While the cost of job loss is similar across workers, the incidence of job loss is not. Male workers have tended to experience higher rates of job loss than female workers, particularly since the late 2000s (Graph 6). Females are more likely to work in industries that have lower rates of job loss, such as healthcare & social assistance (see Table B2). By contrast, male workers are more likely to be employed in occupations requiring routine manual operations, including in construction and manufacturing; these occupations have been declining as a share of employment over recent decades (Heath 2016). Younger workers, those with lower levels of education and those from lower-income groups have also tended to experience higher rates of job loss in this sample. The rate of job loss of those in the bottom one-third of income earners is around twice as high as those in the top one-third of income earners.

Graph 6
Graph 6: Rate of job loss

Overall, the earnings losses of those who lose a job in Australia are similar to those reported in US studies. The US Panel Study of Income Dynamics (PSID) is comparable to HILDA and has also been used to estimate earnings losses from job loss in the United States. Estimates of earnings losses using the PSID range from 15 per cent to 30 per cent in the year of job loss, similar to the results reported for Australia (Krolikowski 2017; Ruhm 1991; Stevens 1997). Studies in the United States using administrative data have also found persistent losses for workers who lose a long-term job. For example, Jacobson, LaLonde and Sullivan (1993) reported earnings that were 25 per cent lower even after six years, using a sample of workers who had at least six years of experience with their employer.

Many who find new employment work fewer hours at lower hourly rates of pay

When workers lose a job, they experience financial losses because they do not earn a wage during the stint of unemployment. They might also be offered fewer hours of work or lower hourly rates of pay in a new job (Lachowska, Mas and Woodbury 2020). I decomposed the cost of job loss into these components by focusing on workers who lose a job but subsequently find new employment.

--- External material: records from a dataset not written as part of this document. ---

(** ** Flattener: what it keeps *)

(** X17.  A text without an opening angle bracket is returned as it is. *)
Theorem flatten_plain_text (s : jsstring) :
  ~ In (chr "<") s -> flattenInlineElements s = s.
Proof.
  intros H.
  assert (Hs : forallb notLt s = true).
  { apply forallb_forall. intros c Hc. unfold notLt. apply negb_true_iff.
    apply N.eqb_neq. intros E. apply H. rewrite E. exact Hc. }
  assert (Copy : forall r f, replaceAll (Seq (Lit1 "<") r) f s = s).
  { intros r f. unfold replaceAll. rewrite <- (app_nil_r s) at 1.
    rewrite replace_copy by exact Hs.
    rewrite replace_from_eq, matchAt_not_lt by exact I. apply app_nil_r. }
  unfold flattenInlineElements.
  change (selfClosing ["noteRef"; "marker"; "ref"]%string)
    with (Seq (Lit1 "<")
            (Seq (AltL (map Lit ["noteRef"; "marker"; "ref"]%string))
                 (SeqL [WordB; Star true (Chr notGt); Lit "/>"]))).
  rewrite Copy.
  change PAIRED
    with (Seq (Lit1 "<") (Seq (AltL (map Lit pairedNames))
            (Seq WordB (Seq (Star true (Chr notGt)) (Seq (Lit1 ">")
               (Seq (Group 1 (Star false anyChar)) closingTag)))))).
  rewrite Copy.
  change (selfClosing ["noteRef"]%string)
    with (Seq (Lit1 "<")
            (Seq (AltL (map Lit ["noteRef"]%string))
                 (SeqL [WordB; Star true (Chr notGt); Lit "/>"]))).
  apply Copy.
Qed.

Lemma flatten_plain_text_witness :
  ~ In (chr "<") (str "5 > 3, as the Act says")
  /\ flattenInlineElements (str "5 > 3, as the Act says") = str "5 > 3, as the Act says".
Proof.
  assert (H : ~ In (chr "<") (str "5 > 3, as the Act says")).
  { intros H. vm_compute in H. repeat (destruct H as [H|H]; [discriminate|]).
    exact H. }
  split; [exact H|]. exact (@flatten_plain_text (str "5 > 3, as the Act says") H).
Defined.

Lemma filter_filter_implies (A : Type) (p q : A -> bool) (l : list A) :
  (forall x, q x = true -> p x = true) ->
  filter q (filter p l) = filter q l.
Proof.
  intros H. induction l as [|x l IH]; [reflexivity|]. cbn [filter].
  destruct (p x) eqn:P; cbn [filter].
  - rewrite IH. reflexivity.
  - destruct (q x) eqn:Q; [|exact IH]. rewrite (H x Q) in P. discriminate.
Qed.

Lemma isOther_open (b : jsstring) : openBody b = true -> isOther (Tag b) = false.
Proof. intros H. unfold isOther. rewrite (kindOf_open b H). reflexivity. Qed.

Lemma isOther_close (b : jsstring) : closeBody b = true -> isOther (Tag b) = false.
Proof. intros H. unfold isOther. rewrite (kindOf_close b H). reflexivity. Qed.

(** The pass over the paired elements drops opening and closing tags of
    paired elements only. *)
Lemma paired_pass_keeps :
  forall n ts pre,
  length ts <= n ->
  forallb wfToken ts = true ->
  exists ts', sublist ts' ts
              /\ replace_from PAIRED (fun x => capture 1 x) pre (renderAll ts) 0
                 = renderAll ts'
              /\ filter isOther ts' = filter isOther ts.
Proof.
  induction n as [|n IH]; intros ts pre Hlen Hwf.
  - destruct ts; [|simpl in Hlen; lia]. exists []. split; [constructor|].
    split; reflexivity.
  - destruct ts as [|t ts].
    + exists []. split; [constructor|]. split; reflexivity.
    + cbn [length] in Hlen. cbn [forallb] in Hwf.
      apply andb_true_iff in Hwf as [Ht Hts].
      rewrite renderAll_cons. destruct t as [c|b]; cbn [wfToken] in Ht.
      * destruct (IH ts (c :: pre)) as (ts' & Hsub & E & Hk); [lia|exact Hts|].
        exists (Txt c :: ts'). split; [constructor; exact Hsub|]. split.
        -- rewrite paired_copy_txt by exact Ht. rewrite E. reflexivity.
        -- cbn [filter]. rewrite Hk. reflexivity.
      * destruct (m PAIRED (MState pre (chr "<" :: b ++ chr ">" :: renderAll ts) [])
                    (fun e => Some e)) as [e|] eqn:He.
        -- destruct (paired_inv b pre ts Ht Hts He)
             as (mid & cl & rest' & -> & Hr & Hcap & Ho & Hc & _).
           assert (ER : b ++ chr ">" :: renderAll (mid ++ Tag cl :: rest')
                        = (b ++ chr ">" :: renderAll mid ++ render (Tag cl))
                          ++ renderAll rest').
           { rewrite renderAll_app, renderAll_cons.
             rewrite <- !app_assoc. cbn [app]. rewrite <- !app_assoc. reflexivity. }
           rewrite render_tag. rewrite ER in He |- *.
           pose proof (@replace_matched PAIRED (fun x => capture 1 x) _ _ _ _ _ He Hr)
             as EQ.
           destruct (IH rest' (rev (b ++ chr ">" :: renderAll mid ++ render (Tag cl))
                               ++ chr "<" :: pre))
             as (ts' & Hsub & E & Hk).
           { rewrite length_app in Hlen. cbn [length] in Hlen. lia. }
           { rewrite forallb_app in Hts. apply andb_true_iff in Hts as [_ Hts].
             cbn [forallb] in Hts. apply andb_true_iff in Hts as [_ Hts]. exact Hts. }
           exists (mid ++ ts'). split; [|split].
           ++ constructor. apply sublist_app; [apply sublist_refl|].
              constructor. exact Hsub.
           ++ rewrite EQ, E. unfold capture, group. cbn [m_end]. rewrite Hcap.
              cbn [lookupCap find fst snd Nat.eqb]. rewrite renderAll_app.
              reflexivity.
           ++ cbn [filter]. rewrite (isOther_open b Ho).
              rewrite !filter_app. cbn [filter]. rewrite (isOther_close cl Hc), Hk.
              reflexivity.
        -- destruct (IH ts (rev (b ++ [chr ">"]) ++ chr "<" :: pre))
             as (ts' & Hsub & E & Hk); [lia|exact Hts|].
           exists (Tag b :: ts'). split; [constructor; exact Hsub|]. split.
           ++ rewrite paired_copy_tag by assumption. rewrite E. reflexivity.
           ++ cbn [filter]. rewrite Hk. reflexivity.
Qed.
(** * Saleor storefront smoke tests: page objects, test helpers, runner scripts

    The harness drives a browser through Playwright.  The page objects
    ([BasePage], [HomePage], [ProductPage], [CartPage], [CheckoutPage]) and the
    helpers ([TestHelpers], [GlobalTestUtils]) are embedded as programs of a
    small monad of JavaScript completions; the browser is an interface
    ([Browser]) so that every statement about a page object holds for every
    page state.  A concrete browser over a static document ([StaticBrowser])
    gives executable runs.  The runner scripts are embedded over a small
    model of [sh] with [set -e]. *)

From Stdlib Require Import ZArith List String Ascii Bool Arith Lia Permutation.
Import ListNotations.
Local Open Scope string_scope.
Local Open Scope list_scope.

(* ===================================================================== *)
(** * JavaScript completions and async functions                         *)
(* ===================================================================== *)

Module Js.

(** Values thrown by the harness and by Playwright. *)
Inductive Error : Type :=
| TimeoutError (what : string)          (* a bounded wait ran out *)
| StrictModeViolation (what : string)   (* a locator resolved to several elements *)
| AssertionError (what : string)        (* a failed expect(...) *)
| SyntaxError (what : string)           (* a selector the engine cannot parse *)
| PlainError (message : string).        (* new Error(message) *)

(** How a call ends: [return v] or [throw e]. *)
Inductive Completion (A : Type) : Type :=
| Return (a : A)
| Throw (e : Error).
Arguments Return {A} a.
Arguments Throw {A} e.

Definition isReturn {A} (c : Completion A) : bool :=
  match c with Return _ => true | Throw _ => false end.

(** An async function awaited to completion, over a state [S].  What the
    function did to the state before throwing stays done. *)
Definition Async (S A : Type) : Type := S -> Completion A * S.

Definition ret {S A} (a : A) : Async S A := fun s => (Return a, s).

Definition throw {S A} (e : Error) : Async S A := fun s => (Throw e, s).

Definition bind {S A B} (c : Async S A) (k : A -> Async S B) : Async S B :=
  fun s =>
    match c s with
    | (Return a, s') => k a s'
    | (Throw e, s') => (Throw e, s')
    end.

Workers who find new employment tend to have weekly earnings that are around 8 per cent lower than if they had not lost a job (Graph 7). This is a smaller decline than earlier estimates based on financial year data, suggesting that time spent in unemployment is the main source of financial loss. However, even workers who find new employment tend to work fewer hours. In the first HILDA survey after experiencing job loss, workers who had found new employment tended to be working 6 per cent fewer hours than similar workers who did not lose a job. Accordingly, those who lost a job were also more likely to report wanting to work more hours than they currently work. It generally takes two years for the number of hours worked to recover to pre-job loss levels.

Graph 7
Graph 7: Weekly real earnings of re-employed workers

There is also evidence that workers who find new employment tend to earn lower hourly rates of pay in their new job. In addition, hourly wages barely recover from the initial fall and remain 2 per cent lower even after four years, on average. This suggests that lower hourly earnings are the more persistent consequence of job loss for workers. Workers might receive lower hourly rates of pay because they were paid a premium in their previous job for firm-specific skills and networks. New employers might also offer lower wages or hours because they have imperfect information about the true reason for job loss so cannot determine whether the worker will be a good fit (Lawrence and Gibbons 1991). Lachowska, Mas and Woodbury (2020) found that persistently lower hourly wages after job loss in the United States could largely be attributed to workers moving from employers that pay wage premiums to employers that do not – for example, moving from unionised to non-unionised workplaces.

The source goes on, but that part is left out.